> TASK STATEMENT: Transcribe the listing word for word. Begin at its first line and end with the line containing "theorems at the".

> RECORDS TO USE:
(* ===== verification/EngineRefinement.v ===== *)
(** * The refinement theorem

    Cancel and replace complete the simulation of EngineProcess.v; the
    theorems at the end are about whole commands and whole runs. *)
From S2P Require Import Prelude Types TickLadder SideIndex PriceQueues MatchingBook BookReads BookSpec MatchingEngine EngineSpec Directory EngineWf EngineRefine EngineMatch EngineProcess.

Section Refinement.
Context {B : Type} `{BookLaws B}.
Implicit Types (i : InstrumentId).

(** A looked-up order, as the book holds it. *)
Lemma looked_up (e : MatchingEngine B) st i k ref : engine_wf e -> refines e st -> 0 <= i -> knows_instrument e i = true ->
  me_orders e !! k = Some ref -> ref_instrument_id ref = i ->
  exists s o b, (ref_handle ref, o) ∈ bk_view b s /\ bo_key o = k /\ bo_side o = s /\ book_for e i = Some b /\
    bk_wf b /\ find_order st i k = Some (ero_of (me_orders e) i o).
Proof.
  intros W R Hi Hk Hr Hri. destruct (known_book e (ew_registry _ W) i Hi Hk) as [b Hb].
  destruct (find_order_some e st W R i k ref Hi Hr Hri) as (s & o & Hin & Hkey & Hf).
  rewrite (iview_book e i b s Hb) in Hin. pose proof (ew_book _ W i b Hi Hb) as Wb.
  exists s, o, b. destruct (law_entry b s _ Wb Hin) as [Hs _]. done.
Qed.
Lemma order_missing (e : MatchingEngine B) st i k : engine_wf e -> refines e st -> 0 <= i ->
  (forall ref, me_orders e !! k = Some ref -> ref_instrument_id ref <> i) -> find_order st i k = None.
Proof. intros W R. by apply find_order_none. Qed.

(** [spec_drop] of a live order is dropping its handle. *)
Lemma spec_drop_abs (e : MatchingEngine B) st i b s h o : engine_wf e -> refines e st -> 0 <= i -> book_for e i = Some b ->
  (h, o) ∈ bk_view b s -> bo_side o = s ->
  spec_drop st (ero_of (me_orders e) i o) i =
    sp_set_side st i s (abs_side (me_orders e) i (remove_handle h (bk_view b s))).
Proof.
  intros W R Hi Hb Hin Hs. unfold spec_drop. change (ero_side (ero_of (me_orders e) i o)) with (bo_side o).
  rewrite Hs, (refines_view e st i b s W R Hi Hb), ero_key_of.
  f_equal. symmetry. by apply (abs_remove e W i Hi b b Hb (ew_book _ W i b Hi Hb)).
Qed.

Lemma process_cancel_refines e st cmd : engine_wf e -> refines e st -> command_ok st (CmdCancelOrder cmd) ->
  simulates e (process_cancel e cmd) (spec_cancel st cmd).
Proof.
  intros W R Hi. cbn in Hi. unfold process_cancel, spec_cancel, reject_cancel.
  rewrite (known_spec e st R) by done.
  destruct (knows_instrument e (coc_instrument_id cmd)) eqn:Hk; cbn [negb]; [|by apply reject_simulates].
  set (i := coc_instrument_id cmd) in *. set (k := (coc_account_id cmd, coc_client_order_id cmd)).
  destruct (me_orders e !! k) as [ref|] eqn:Hr.
  2: { rewrite (order_missing e st i k W R Hi) by congruence. by apply reject_simulates. }
  destruct (ref_instrument_id ref =? i) eqn:Hri; cbn [negb].
  2: { rewrite (order_missing e st i k W R Hi) by (intros r Hr'; assert (r = ref) as -> by congruence; lia).
       by apply reject_simulates. }
  apply Z.eqb_eq in Hri.
  destruct (looked_up e st i k ref W R Hi Hk Hr Hri) as (s & o & b & Hin & Hkey & Hs & Hb & Wb & Hf).
  rewrite Hf. destruct (law_remove_at b s _ o Wb Hin) as (b1 & Hrem & Wb1 & Hup).
  destruct (engine_drop e W i Hi b b1 Hb Wb1 s _ o Hin Hup) as (e1 & Hst & [bs ->] & W2 & Hb2 & _ & R2).
  specialize (R2 st R). rewrite <- (spec_drop_abs e st i b s _ o W R Hi Hb Hin Hs) in R2.
  change (book_for (me_with_orders e _ _) i) with (book_for e i). rewrite Hb, Hrem.
  assert (Hst' : store_book (me_with_orders e (delete k (me_orders e)) (u64 (me_resting_orders e - 1))) i b1 =
    Some (me_with_orders (me_with_books e bs) (delete k (me_orders e)) (u64 (me_resting_orders e - 1)))).
  { revert Hst. unfold store_book. change (slot_for (me_with_orders e _ _) i) with (slot_for e i).
    destruct (slot_for e i); [|done]. intros [= <-]. done. }
  rewrite Hst'. rewrite Hkey in W2, R2. cbn [emit]. eexists.
  split; [cbn; by rewrite (rf_seq _ _ R)|]. split; [by do 2 apply bump_seq_wf|by do 2 apply bump_seq_refines].
Qed.

(** ** Replace *)
Definition amend (c : ClientOrderId) (q : Quantity) (o : BookOrder) : BookOrder :=
  bo_set_client_order_id (bo_set_remaining o q) c.

Lemma update_handle_twice h f g l : update_handle h g (update_handle h f l) = update_handle h (fun o => g (f o)) l.
Proof.
  unfold update_handle. rewrite <- list_fmap_compose. apply list_fmap_ext. intros n [h' o'] _. cbn.
  destruct (decide (h' = h)) as [->|Hd]; cbn; [by rewrite decide_True|by rewrite decide_False].
Qed.
(** ** A concrete history *)
Definition demo_new (account coid : Z) (s : Side) (price qty : Z) (tif : TimeInForce) : ExchangeCommand :=
  CmdNewOrder {| noc_command_sequence := 1; noc_account_id := account; noc_client_order_id := coid;
                 noc_instrument_id := 7; noc_side := s; noc_price := price; noc_quantity := qty;
                 noc_order_type := Limit; noc_time_in_force := tif |}.
Definition demo_cancel (account coid : Z) : CancelOrderCommand :=
  {| coc_command_sequence := 2; coc_account_id := account; coc_client_order_id := coid; coc_instrument_id := 7 |}.
Definition demo_replace (account coid coid' price qty : Z) : ReplaceOrderCommand :=
  {| roc_command_sequence := 3; roc_account_id := account; roc_original_client_order_id := coid;
     roc_new_client_order_id := coid'; roc_instrument_id := 7; roc_new_price := price; roc_new_quantity := qty |}.
Definition demo : list ExchangeCommand :=
  [demo_new 1 1 Buy 100 5 GTC; demo_new 2 1 Sell 105 7 GTC; demo_new 3 1 Sell 104 2 GTC;
   demo_new 4 1 Buy 100 6 GTC; demo_new 1 2 Sell 105 4 GTC].
Definition demo_run (cmds : list ExchangeCommand) : MatchingEngine MatchingBook * list ExchangeEvent :=
  default (MatchingEngine_new [] 0, []) (run (MatchingEngine_new [7] 0) cmds).
Definition demo_engine : MatchingEngine MatchingBook := (demo_run demo).1.
Definition demo_state : Spec := (spec_run (sp_new [7]) demo).1.

(** Discharge admissibility of a concrete command. *)
Ltac solve_ok :=
  repeat match goal with
  | |- True => exact I
  | |- _ /\ _ => split
  | |- _ <= _ => vm_compute; discriminate
  | |- _ < _ => vm_compute; reflexivity
  | |- room _ _ => vm_compute; reflexivity
  | |- noc_time_in_force _ = FOK -> _ => intros _; vm_compute; reflexivity
  | |- _ \/ _ => first [left; reflexivity | right; vm_compute; reflexivity]
  | |- Forall _ _ => constructor
  | |- _ = _ => vm_compute; reflexivity
  end.

Lemma demo_history : history [7] 0 demo demo_engine (demo_run demo).2.
Proof.
  split; [|split].
  - repeat constructor; lia.
  - unfold demo. cbn [run_ok]. unfold command_ok, demo_new. solve_ok.
  - vm_compute. reflexivity.
Qed.

(** ** Refinement *)

(** C1: from construction, every admissible sequence of commands runs to
    completion (no throw, no undefined behaviour, no loop out of fuel), emits
    exactly the events of the textbook order book, in order, and leaves an
    engine that satisfies the invariant and stands for the textbook state. *)
Theorem run_implements_spec universe expected cmds :
  Forall (fun id => 0 <= id) universe -> run_ok (sp_new universe) cmds ->
  exists e : MatchingEngine MatchingBook,
    run (MatchingEngine_new universe expected) cmds = Some (e, (spec_run (sp_new universe) cmds).2) /\
    engine_wf e /\ refines e (spec_run (sp_new universe) cmds).1.
Proof.
  intros Hu Hok. destruct (new_refines (B := MatchingBook) universe expected Hu) as [W R].
  destruct (run_simulates cmds _ _ W R Hok) as (e & He & W' & R'). eauto.
Qed.

Lemma run_implements_spec_witness : exists e : MatchingEngine MatchingBook,
  run (MatchingEngine_new [7] 0) demo = Some (e, (spec_run (sp_new [7]) demo).2) /\
  engine_wf e /\ refines e demo_state.
Proof.
  apply (run_implements_spec [7] 0 demo).
  - repeat constructor; lia.
  - unfold demo. cbn [run_ok]. unfold command_ok, demo_new. solve_ok.
Defined.
(* ===== verification/MapSums.v ===== *)
(** * Sums over finite maps

    [msum f m] adds [f k v] over the entries of a map; [add_at] credits one
    key of a map of amounts.  The ledger's reservations and balances are
    stated with them. *)
From S2P Require Import Prelude.

(** ** Ring operations under the wrap-around *)
Lemma s64_add_idemp_l a b : s64 (s64 a + b) = s64 (a + b).
Proof. unfold s64. rewrite <- (Z.mod_add (a + b + two63) (-((a + two63) / two64)) two64) by lia. f_equal. f_equal.
  rewrite (Z.mod_eq (a + two63)) by lia. lia. Qed.
Lemma s64_add_idemp_r a b : s64 (a + s64 b) = s64 (a + b).
Proof. by rewrite Z.add_comm, s64_add_idemp_l, Z.add_comm. Qed.
Lemma s64_mul_idemp_l a b : s64 (s64 a * b) = s64 (a * b).
Proof. unfold s64. rewrite <- (Z.mod_add (a * b + two63) (-((a + two63) / two64) * b) two64) by lia. f_equal. f_equal.
  rewrite (Z.mod_eq (a + two63)) by lia. lia. Qed.
Lemma s64_mul_idemp_r a b : s64 (a * s64 b) = s64 (a * b).
Proof. by rewrite Z.mul_comm, s64_mul_idemp_l, Z.mul_comm. Qed.
Lemma s64_sub_idemp_l a b : s64 (s64 a - b) = s64 (a - b).
Proof. apply (s64_add_idemp_l a (- b)). Qed.
Lemma s64_sub_idemp_r a b : s64 (a - s64 b) = s64 (a - b).
Proof.
  replace (a - s64 b) with (a + s64 b * -1) by lia. rewrite <- s64_add_idemp_r, s64_mul_idemp_l, s64_add_idemp_r.
  f_equal. lia.
Qed.
Lemma s64_idemp a : s64 (s64 a) = s64 a.
Proof. apply s64_small, s64_range. Qed.
Lemma u64_idemp a : u64 (u64 a) = u64 a.
Proof. apply u64_small, u64_range. Qed.
Lemma u64_sub_idemp_l a b : u64 (u64 a - b) = u64 (a - b).
Proof. unfold u64. apply Zminus_mod_idemp_l. Qed.
Lemma u64_sub_idemp_r a b : u64 (a - u64 b) = u64 (a - b).
Proof. unfold u64. apply Zminus_mod_idemp_r. Qed.
#[export] Hint Rewrite s64_add_idemp_l s64_add_idemp_r s64_mul_idemp_l s64_mul_idemp_r s64_sub_idemp_l
  s64_sub_idemp_r s64_idemp u64_idemp u64_sub_idemp_l u64_sub_idemp_r : mdh.

(** Two amounts with the same wrapped value: [wrap64] normalises both sides. *)
Ltac wrap64 := autorewrite with mdh; try (f_equal; lia).

(** ** Sums *)
Section Sums.
Context `{Countable K} {V : Type}.
Implicit Types (f : K -> V -> Z) (m : gmap K V).

Definition msum (f : K -> V -> Z) (m : gmap K V) : Z := map_fold (fun k v n => f k v + n) 0 m.

Lemma msum_empty f : msum f ∅ = 0.
Proof. done. Qed.
Lemma msum_insert_new f m k v : m !! k = None -> msum f (<[k := v]> m) = f k v + msum f m.
Proof. intros Hk. refine (map_fold_insert_L (fun k v n => f k v + n) 0 k v m _ Hk). intros. lia. Qed.
Lemma msum_delete f m k v : m !! k = Some v -> msum f (delete k m) = msum f m - f k v.
Proof.
  intros Hk. rewrite <- (insert_delete_id m k v Hk) at 2.
  rewrite msum_insert_new; [lia|]. apply lookup_delete_eq.
Qed.
Lemma msum_insert f m k v v0 : m !! k = Some v0 -> msum f (<[k := v]> m) = msum f m - f k v0 + f k v.
Proof.
  intros Hk. rewrite <- insert_delete_eq, msum_insert_new by apply lookup_delete_eq.
  rewrite (msum_delete f m k v0 Hk). lia.
Qed.
Lemma msum_nonneg f m : (forall k v, m !! k = Some v -> 0 <= f k v) -> 0 <= msum f m.
Proof.
  induction m as [|k v m Hk IH] using map_ind; intros Hf; [done|].
  rewrite msum_insert_new by done. pose proof (Hf k v (lookup_insert_eq _ _ _)).
  assert (0 <= msum f m); [|lia]. apply IH. intros k' v' Hk'. apply Hf.
  rewrite lookup_insert_ne; [done|]. congruence.
Qed.
(** One entry is at most the sum. *)
Lemma msum_entry f m k v : (forall k v, m !! k = Some v -> 0 <= f k v) -> m !! k = Some v -> f k v <= msum f m.
Proof.
  intros Hf Hk. assert (Hd : 0 <= msum f (delete k m)); [|rewrite (msum_delete f m k v Hk) in Hd; lia].
  apply msum_nonneg. intros k' v' [_ Hk']%lookup_delete_Some. by apply Hf.
Qed.
Lemma msum_zero f m : (forall k v, m !! k = Some v -> f k v = 0) -> msum f m = 0.
Proof.
  induction m as [|k v m Hk IH] using map_ind; intros Hf; [done|].
  rewrite msum_insert_new by done. rewrite (Hf k v (lookup_insert_eq _ _ _)), IH; [done|].
  intros k' v' Hk'. apply (Hf k'). rewrite lookup_insert_ne; [done|]. congruence.
Qed.
End Sums.

(** ** Amounts per key *)
Section Amounts.
Context `{Countable K}.
Implicit Types (m : gmap K Z).

Definition amount (m : gmap K Z) (k : K) : Z := default 0 (m !! k).
Definition add_at (k : K) (d : Z) (m : gmap K Z) : gmap K Z := <[k := amount m k + d]> m.
Definition total (m : gmap K Z) : Z := msum (fun _ v => v) m.

Lemma amount_add_at k d m k' : amount (add_at k d m) k' = amount m k' + if decide (k' = k) then d else 0.
Proof.
  unfold amount at 1, add_at. destruct (decide (k' = k)) as [->|Hne]; [by rewrite lookup_insert_eq|].
  rewrite lookup_insert_ne by done. unfold amount. lia.
Qed.
Lemma total_add_at k d m : total (add_at k d m) = total m + d.
Proof.
  unfold total, add_at, amount. destruct (m !! k) as [v|] eqn:E; cbn.
  - rewrite (msum_insert _ _ _ _ v E). lia.
  - rewrite msum_insert_new by done. lia.
Qed.
Lemma amount_le_total m k : (forall k, 0 <= amount m k) -> amount m k <= total m.
Proof.
  intros Hm. unfold amount at 1. unfold total.
  assert (Hnn : forall k v, m !! k = Some v -> 0 <= v).
  { intros k' v Hk. specialize (Hm k'). unfold amount in Hm. by rewrite Hk in Hm. }
  destruct (m !! k) as [v|] eqn:E; cbn; [by apply (msum_entry (fun _ v => v) m k v)|].
  by apply msum_nonneg.
Qed.
End Amounts.

(** The same amounts kept in two maps have the same sum. *)
Lemma msum_total `{Countable K} {V} (f : V -> Z) (m1 : gmap K V) : forall m2 : gmap K Z,
  (forall k, default 0 (f <$> m1 !! k) = amount m2 k) -> msum (fun _ v => f v) m1 = total m2.
Proof.
  induction m1 as [|k v m1 Hk IH] using map_ind; intros m2 Hm.
  - symmetry. apply msum_zero. intros k v Hv. specialize (Hm k). unfold amount in Hm. by rewrite Hv in Hm.
  - rewrite msum_insert_new by done. rewrite (IH (delete k m2)).
    + pose proof (Hm k) as Hv. rewrite lookup_insert_eq in Hv. cbn in Hv. unfold total, amount in *.
      destruct (m2 !! k) as [w|] eqn:Ew; cbn in Hv.
      * rewrite (msum_delete _ m2 k w Ew). lia.
      * rewrite delete_id by done. lia.
    + intros k'. specialize (Hm k'). unfold amount in *. destruct (decide (k' = k)) as [->|Hne].
      * by rewrite Hk, lookup_delete_eq.
      * rewrite lookup_delete_ne by done. by rewrite lookup_insert_ne in Hm by done.
Qed.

> TASK RESULT:
(* ===== verification/EngineRefinement.v ===== *)
(** * The refinement theorem

    Cancel and replace complete the simulation of EngineProcess.v; the
    theorems at the end are about whole commands and whole runs. *)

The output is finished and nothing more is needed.